Doug loved the outdoors, gardens and Woodstock. He spent his career protecting the environment. He volunteered for the Historical Society for 10 years. He watched the weather channel a lot. Many tears were shed when he died.
A rain garden is a special kind of garden planted in a small depression. It is filled with native plants and perennials that thrive in partially wet conditions. It will temporarily hold and soak in rain water runoff that flows from impervious surfaces like roofs and parking lots.
These landscaping features will help prevent dampness in the Historical Society building, and address a 40+ year erosion problem at Palmer Arboretum downhill. The garden will also attract beneficial birds, butterflies and insects. In addition, it will serve as a demonstration project for others interested in installing a rain garden. As our friend Bill Brower noted, Doug is still getting people to work together to solve environmental problems.
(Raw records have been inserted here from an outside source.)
(** X5: the array [group] stores under a key holds the values of the items
    with that key, in the order of the array; a key no item has is not in the
    map. *)
Theorem group_get {A K V} `{EqDecision K} (array : list A)
    (keySelector : A → K) (valueSelector : A → V) (key : K) :
  Map_get (group array keySelector valueSelector) key
  = if decide (key ∈ keySelector <$> array)
    then Some (valueSelector <$> filter (λ item, keySelector item = key) array)
    else None.
Proof.
  induction array as [|item array IH] using rev_ind.
  - cbn. rewrite decide_False; [done|apply not_elem_of_nil].
  - rewrite group_snoc. unfold group_step.
    set (m := group array keySelector valueSelector) in *.
    rewrite fmap_app, filter_app, fmap_app. cbn [fmap list_fmap].
    rewrite filter_cons, filter_nil.
    assert (key ∈ (keySelector <$> array) ++ [keySelector item]
            ↔ key ∈ keySelector <$> array ∨ key = keySelector item) as Hmem
      by (by rewrite elem_of_app, list_elem_of_singleton).
    assert (Map_get
              (if Map_has m (keySelector item)
               then match Map_get m (keySelector item) with
                    | Some values =>
                        Map_set m (keySelector item)
                          (values ++ [valueSelector item])
                    | None => m
                    end
               else Map_set m (keySelector item) [valueSelector item]) key
            = if decide (keySelector item = key)
              then Some (default [] (Map_get m key) ++ [valueSelector item])
              else Map_get m key) as ->.
    { destruct (Map_has m (keySelector item)) eqn:Hhas.
      - apply Map_has_get in Hhas as [values Hvalues]. rewrite Hvalues.
        rewrite Map_get_set.
        destruct (decide (keySelector item = key)) as [<-|]; [|done].
        by rewrite Hvalues.
      - apply Map_has_false in Hhas. rewrite Map_get_set.
        destruct (decide (keySelector item = key)) as [<-|]; [|done].
        by rewrite Hhas. }
    rewrite IH. clear IH.
    destruct (decide (keySelector item = key)) as [<-|Hne];
      destruct (decide (_ ∈ keySelector <$> array)) as [Hin|Hout]; cbn.
    + rewrite decide_True; [done|]. apply Hmem. by right.
    + rewrite decide_True by (apply Hmem; by right).
      rewrite filter_none; [done|].
      intros x Hx Heq. destruct Hout. rewrite <- Heq.
      by apply list_elem_of_fmap_2.
    + rewrite app_nil_r, decide_True; [done|]. apply Hmem. by left.
    + rewrite decide_False; [done|]. rewrite Hmem. intros [?|?]; auto.
Qed.

(** X6: the keys of the map are the keys of the items, each once, in the order
    in which they first occur in the array. *)
Theorem group_keys {A K V} `{EqDecision K} (array : list A)
    (keySelector : A → K) (valueSelector : A → V) :
  (group array keySelector valueSelector).*1
  = reverse (remove_dups (reverse (keySelector <$> array)))
  ∧ NoDup (group array keySelector valueSelector).*1.
Proof.
  assert ((group array keySelector valueSelector).*1
          = reverse (remove_dups (reverse (keySelector <$> array)))) as Heq.
  { induction array as [|item array IH] using rev_ind; [done|].
    rewrite group_snoc. unfold group_step.
    set (m := group array keySelector valueSelector) in *.
    rewrite fmap_app, reverse_app.
    change (reverse (keySelector <$> [item]) ++ reverse (keySelector <$> array))
      with (keySelector item :: reverse (keySelector <$> array)).
    assert (keySelector item ∈ m.*1
            ↔ keySelector item ∈ reverse (keySelector <$> array)) as Hin.
    { rewrite IH, !elem_of_reverse, elem_of_remove_dups.
      by rewrite elem_of_reverse. }
    cbn [remove_dups].
    destruct (Map_has m (keySelector item)) eqn:Hhas.
    - pose proof Hhas as [values Hvalues]%Map_has_get. rewrite Hvalues.
      apply bool_decide_eq_true in Hhas.
      rewrite Map_set_keys, decide_True by done.
      destruct (decide_rel _ _ _) as [|Hout]; [done|].
      destruct Hout. by apply Hin.
    - apply bool_decide_eq_false in Hhas.
      rewrite Map_set_keys, decide_False by done.
      destruct (decide_rel _ _ _) as [Hin'|]; [by apply Hin in Hin'|].
      by rewrite reverse_cons, IH. }
  split; [done|]. rewrite Heq, reverse_Permutation. apply NoDup_remove_dups.
Qed.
The garden was a collaborative effort. Jean Pillo, the project leader, called its creation a Stone Soup story. In that fable, a pot of soup was started with three stones. Then everyone in a village added a little bit until they made a feast. The moral "is that by working together and everyone contributing just a little, a greater good is achieved."
The Woodstock Historical Society, Town of Woodstock, and the Palmer Arboretum Committee partnered with the Eastern Connecticut Conservation District (ECCD) on this project. It was funded with generous donations made to the Woodstock Historical Society in Doug’s memory, and a sizeable Clean Water grant that Jean Pillo of the ECCD obtained from the U.S. EPA through the CT Department of Energy and Environmental Projection. Faist Engineering Inc. donated engineering expertise. The Arboretum Committee assisted with the design. The Town of Woodstock Highway Department constructed new catch basins to capture excess rainfall. And last but not least, many individuals and organizations volunteered time, supplies and equipment to make the garden and the dedication a reality. Remaining donations will be used to fund a plaque, plant tags and long-term maintenance.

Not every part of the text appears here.